PROBLEM DETAILS
Write the listing out again, all of it, word for word.

INFORMATION PROVIDED
● ● ● ●
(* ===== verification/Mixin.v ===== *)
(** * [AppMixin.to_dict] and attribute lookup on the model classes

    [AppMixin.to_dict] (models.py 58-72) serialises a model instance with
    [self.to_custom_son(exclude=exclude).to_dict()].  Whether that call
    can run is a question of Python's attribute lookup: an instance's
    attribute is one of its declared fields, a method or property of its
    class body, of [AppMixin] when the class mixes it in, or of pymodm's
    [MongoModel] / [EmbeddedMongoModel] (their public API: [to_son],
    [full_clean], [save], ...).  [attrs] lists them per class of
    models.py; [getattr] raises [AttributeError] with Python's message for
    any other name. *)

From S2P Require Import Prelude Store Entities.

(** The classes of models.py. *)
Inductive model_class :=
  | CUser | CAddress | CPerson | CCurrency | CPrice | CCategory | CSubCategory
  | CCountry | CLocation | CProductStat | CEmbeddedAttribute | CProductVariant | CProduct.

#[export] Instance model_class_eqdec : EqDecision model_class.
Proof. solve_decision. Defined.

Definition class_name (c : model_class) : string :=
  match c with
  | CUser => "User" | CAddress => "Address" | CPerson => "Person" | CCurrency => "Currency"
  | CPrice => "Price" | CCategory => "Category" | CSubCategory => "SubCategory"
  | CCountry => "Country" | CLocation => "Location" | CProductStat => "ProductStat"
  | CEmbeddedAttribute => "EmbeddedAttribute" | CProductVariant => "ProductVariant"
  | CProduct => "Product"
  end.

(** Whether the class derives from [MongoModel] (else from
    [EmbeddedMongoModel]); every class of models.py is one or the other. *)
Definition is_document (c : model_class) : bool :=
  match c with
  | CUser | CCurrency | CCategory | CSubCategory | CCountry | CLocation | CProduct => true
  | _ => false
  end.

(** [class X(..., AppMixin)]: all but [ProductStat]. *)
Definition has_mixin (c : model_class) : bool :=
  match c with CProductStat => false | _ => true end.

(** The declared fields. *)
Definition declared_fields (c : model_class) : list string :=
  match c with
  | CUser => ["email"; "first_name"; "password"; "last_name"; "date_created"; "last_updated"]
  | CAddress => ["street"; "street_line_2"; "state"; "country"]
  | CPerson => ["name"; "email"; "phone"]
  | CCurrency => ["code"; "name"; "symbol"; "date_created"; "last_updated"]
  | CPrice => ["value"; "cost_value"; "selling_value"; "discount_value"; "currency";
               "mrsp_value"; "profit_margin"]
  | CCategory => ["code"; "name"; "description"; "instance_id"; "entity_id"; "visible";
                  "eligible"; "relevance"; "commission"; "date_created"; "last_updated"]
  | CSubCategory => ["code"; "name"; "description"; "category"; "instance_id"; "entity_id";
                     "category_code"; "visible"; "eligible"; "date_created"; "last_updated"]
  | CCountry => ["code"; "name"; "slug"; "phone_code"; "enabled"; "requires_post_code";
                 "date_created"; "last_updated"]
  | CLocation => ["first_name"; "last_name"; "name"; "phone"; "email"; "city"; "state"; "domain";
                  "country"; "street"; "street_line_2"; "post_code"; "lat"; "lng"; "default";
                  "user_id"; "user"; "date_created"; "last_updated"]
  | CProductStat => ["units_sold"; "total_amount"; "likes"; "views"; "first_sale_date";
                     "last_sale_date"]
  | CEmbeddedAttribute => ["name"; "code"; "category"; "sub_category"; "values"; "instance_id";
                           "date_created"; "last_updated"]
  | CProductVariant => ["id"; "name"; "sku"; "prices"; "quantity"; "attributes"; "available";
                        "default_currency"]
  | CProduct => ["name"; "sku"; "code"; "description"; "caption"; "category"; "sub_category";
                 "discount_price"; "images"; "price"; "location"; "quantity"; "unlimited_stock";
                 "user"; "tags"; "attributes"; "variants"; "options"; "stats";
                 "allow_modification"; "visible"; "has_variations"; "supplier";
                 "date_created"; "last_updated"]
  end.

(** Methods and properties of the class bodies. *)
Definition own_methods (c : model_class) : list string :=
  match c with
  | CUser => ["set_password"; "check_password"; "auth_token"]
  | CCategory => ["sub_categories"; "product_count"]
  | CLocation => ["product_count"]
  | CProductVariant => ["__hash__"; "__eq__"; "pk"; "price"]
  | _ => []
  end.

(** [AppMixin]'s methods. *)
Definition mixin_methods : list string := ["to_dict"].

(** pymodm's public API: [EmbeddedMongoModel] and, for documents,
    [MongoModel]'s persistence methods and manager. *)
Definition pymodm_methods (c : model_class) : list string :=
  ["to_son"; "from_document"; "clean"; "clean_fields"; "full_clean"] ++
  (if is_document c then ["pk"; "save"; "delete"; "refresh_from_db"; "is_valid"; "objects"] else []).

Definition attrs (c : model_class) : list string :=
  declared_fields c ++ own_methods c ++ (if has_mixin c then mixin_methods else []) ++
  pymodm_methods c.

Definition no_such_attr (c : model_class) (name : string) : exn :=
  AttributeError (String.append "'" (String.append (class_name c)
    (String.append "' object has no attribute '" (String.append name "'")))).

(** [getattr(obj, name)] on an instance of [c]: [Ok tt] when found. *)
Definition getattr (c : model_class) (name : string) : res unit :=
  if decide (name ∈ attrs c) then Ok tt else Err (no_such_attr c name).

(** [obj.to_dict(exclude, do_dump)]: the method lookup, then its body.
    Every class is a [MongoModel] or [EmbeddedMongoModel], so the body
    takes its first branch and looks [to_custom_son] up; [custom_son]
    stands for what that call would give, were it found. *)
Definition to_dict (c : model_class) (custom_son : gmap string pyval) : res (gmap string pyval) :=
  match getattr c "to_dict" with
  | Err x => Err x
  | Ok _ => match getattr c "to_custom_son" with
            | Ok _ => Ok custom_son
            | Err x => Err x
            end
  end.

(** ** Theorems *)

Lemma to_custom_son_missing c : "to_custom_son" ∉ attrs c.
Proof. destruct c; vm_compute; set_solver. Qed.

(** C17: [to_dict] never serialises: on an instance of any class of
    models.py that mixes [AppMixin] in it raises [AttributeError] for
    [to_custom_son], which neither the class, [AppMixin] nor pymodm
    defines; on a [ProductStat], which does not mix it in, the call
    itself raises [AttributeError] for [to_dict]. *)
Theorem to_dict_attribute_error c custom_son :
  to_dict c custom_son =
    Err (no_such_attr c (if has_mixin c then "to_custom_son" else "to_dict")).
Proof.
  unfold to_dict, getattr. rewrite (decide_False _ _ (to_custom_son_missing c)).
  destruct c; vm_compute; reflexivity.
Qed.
● ● ● ●
SOLUTION FOR THIS PROBLEM
(* ===== verification/Mixin.v ===== *)
(** * [AppMixin.to_dict] and attribute lookup on the model classes

    [AppMixin.to_dict] (models.py 58-72) serialises a model instance with
    [self.to_custom_son(exclude=exclude).to_dict()].  Whether that call
    can run is a question of Python's attribute lookup: an instance's
    attribute is one of its declared fields, a method or property of its
    class body, of [AppMixin] when the class mixes it in, or of pymodm's
    [MongoModel] / [EmbeddedMongoModel] (their public API: [to_son],
    [full_clean], [save], ...).  [attrs] lists them per class of
    models.py; [getattr] raises [AttributeError] with Python's message for
    any other name. *)

From S2P Require Import Prelude Store Entities.

(** The classes of models.py. *)
Inductive model_class :=
  | CUser | CAddress | CPerson | CCurrency | CPrice | CCategory | CSubCategory
  | CCountry | CLocation | CProductStat | CEmbeddedAttribute | CProductVariant | CProduct.

#[export] Instance model_class_eqdec : EqDecision model_class.
Proof. solve_decision. Defined.

Definition class_name (c : model_class) : string :=
  match c with
  | CUser => "User" | CAddress => "Address" | CPerson => "Person" | CCurrency => "Currency"
  | CPrice => "Price" | CCategory => "Category" | CSubCategory => "SubCategory"
  | CCountry => "Country" | CLocation => "Location" | CProductStat => "ProductStat"
  | CEmbeddedAttribute => "EmbeddedAttribute" | CProductVariant => "ProductVariant"
  | CProduct => "Product"
  end.

(** Whether the class derives from [MongoModel] (else from
    [EmbeddedMongoModel]); every class of models.py is one or the other. *)
Definition is_document (c : model_class) : bool :=
  match c with
  | CUser | CCurrency | CCategory | CSubCategory | CCountry | CLocation | CProduct => true
  | _ => false
  end.

(** [class X(..., AppMixin)]: all but [ProductStat]. *)
Definition has_mixin (c : model_class) : bool :=
  match c with CProductStat => false | _ => true end.

(** The declared fields. *)
Definition declared_fields (c : model_class) : list string :=
  match c with
  | CUser => ["email"; "first_name"; "password"; "last_name"; "date_created"; "last_updated"]
  | CAddress => ["street"; "street_line_2"; "state"; "country"]
  | CPerson => ["name"; "email"; "phone"]
  | CCurrency => ["code"; "name"; "symbol"; "date_created"; "last_updated"]
  | CPrice => ["value"; "cost_value"; "selling_value"; "discount_value"; "currency";
               "mrsp_value"; "profit_margin"]
  | CCategory => ["code"; "name"; "description"; "instance_id"; "entity_id"; "visible";
                  "eligible"; "relevance"; "commission"; "date_created"; "last_updated"]
  | CSubCategory => ["code"; "name"; "description"; "category"; "instance_id"; "entity_id";
                     "category_code"; "visible"; "eligible"; "date_created"; "last_updated"]
  | CCountry => ["code"; "name"; "slug"; "phone_code"; "enabled"; "requires_post_code";
                 "date_created"; "last_updated"]
  | CLocation => ["first_name"; "last_name"; "name"; "phone"; "email"; "city"; "state"; "domain";
                  "country"; "street"; "street_line_2"; "post_code"; "lat"; "lng"; "default";
                  "user_id"; "user"; "date_created"; "last_updated"]
  | CProductStat => ["units_sold"; "total_amount"; "likes"; "views"; "first_sale_date";
                     "last_sale_date"]
  | CEmbeddedAttribute => ["name"; "code"; "category"; "sub_category"; "values"; "instance_id";
                           "date_created"; "last_updated"]
  | CProductVariant => ["id"; "name"; "sku"; "prices"; "quantity"; "attributes"; "available";
                        "default_currency"]
  | CProduct => ["name"; "sku"; "code"; "description"; "caption"; "category"; "sub_category";
                 "discount_price"; "images"; "price"; "location"; "quantity"; "unlimited_stock";
                 "user"; "tags"; "attributes"; "variants"; "options"; "stats";
                 "allow_modification"; "visible"; "has_variations"; "supplier";
                 "date_created"; "last_updated"]
  end.

(** Methods and properties of the class bodies. *)
Definition own_methods (c : model_class) : list string :=
  match c with
  | CUser => ["set_password"; "check_password"; "auth_token"]
  | CCategory => ["sub_categories"; "product_count"]
  | CLocation => ["product_count"]
  | CProductVariant => ["__hash__"; "__eq__"; "pk"; "price"]
  | _ => []
  end.

(** [AppMixin]'s methods. *)
Definition mixin_methods : list string := ["to_dict"].

(** pymodm's public API: [EmbeddedMongoModel] and, for documents,
    [MongoModel]'s persistence methods and manager. *)
Definition pymodm_methods (c : model_class) : list string :=
  ["to_son"; "from_document"; "clean"; "clean_fields"; "full_clean"] ++
  (if is_document c then ["pk"; "save"; "delete"; "refresh_from_db"; "is_valid"; "objects"] else []).

Definition attrs (c : model_class) : list string :=
  declared_fields c ++ own_methods c ++ (if has_mixin c then mixin_methods else []) ++
  pymodm_methods c.

Definition no_such_attr (c : model_class) (name : string) : exn :=
  AttributeError (String.append "'" (String.append (class_name c)
    (String.append "' object has no attribute '" (String.append name "'")))).

(** [getattr(obj, name)] on an instance of [c]: [Ok tt] when found. *)
Definition getattr (c : model_class) (name : string) : res unit :=
  if decide (name ∈ attrs c) then Ok tt else Err (no_such_attr c name).

(** [obj.to_dict(exclude, do_dump)]: the method lookup, then its body.
    Every class is a [MongoModel] or [EmbeddedMongoModel], so the body
    takes its first branch and looks [to_custom_son] up; [custom_son]
    stands for what that call would give, were it found. *)
Definition to_dict (c : model_class) (custom_son : gmap string pyval) : res (gmap string pyval) :=
  match getattr c "to_dict" with
  | Err x => Err x
  | Ok _ => match getattr c "to_custom_son" with
            | Ok _ => Ok custom_son
            | Err x => Err x
            end
  end.

(** ** Theorems *)

Lemma to_custom_son_missing c : "to_custom_son" ∉ attrs c.
Proof. destruct c; vm_compute; set_solver. Qed.

(** C17: [to_dict] never serialises: on an instance of any class of
    models.py that mixes [AppMixin] in it raises [AttributeError] for
    [to_custom_son], which neither the class, [AppMixin] nor pymodm
    defines; on a [ProductStat], which does not mix it in, the call
    itself raises [AttributeError] for [to_dict]. *)
Theorem to_dict_attribute_error c custom_son :
  to_dict c custom_son =
    Err (no_such_attr c (if has_mixin c then "to_custom_son" else "to_dict")).
Proof.
  unfold to_dict, getattr. rewrite (decide_False _ _ (to_custom_son_missing c)).
  destruct c; vm_compute; reflexivity.
Qed.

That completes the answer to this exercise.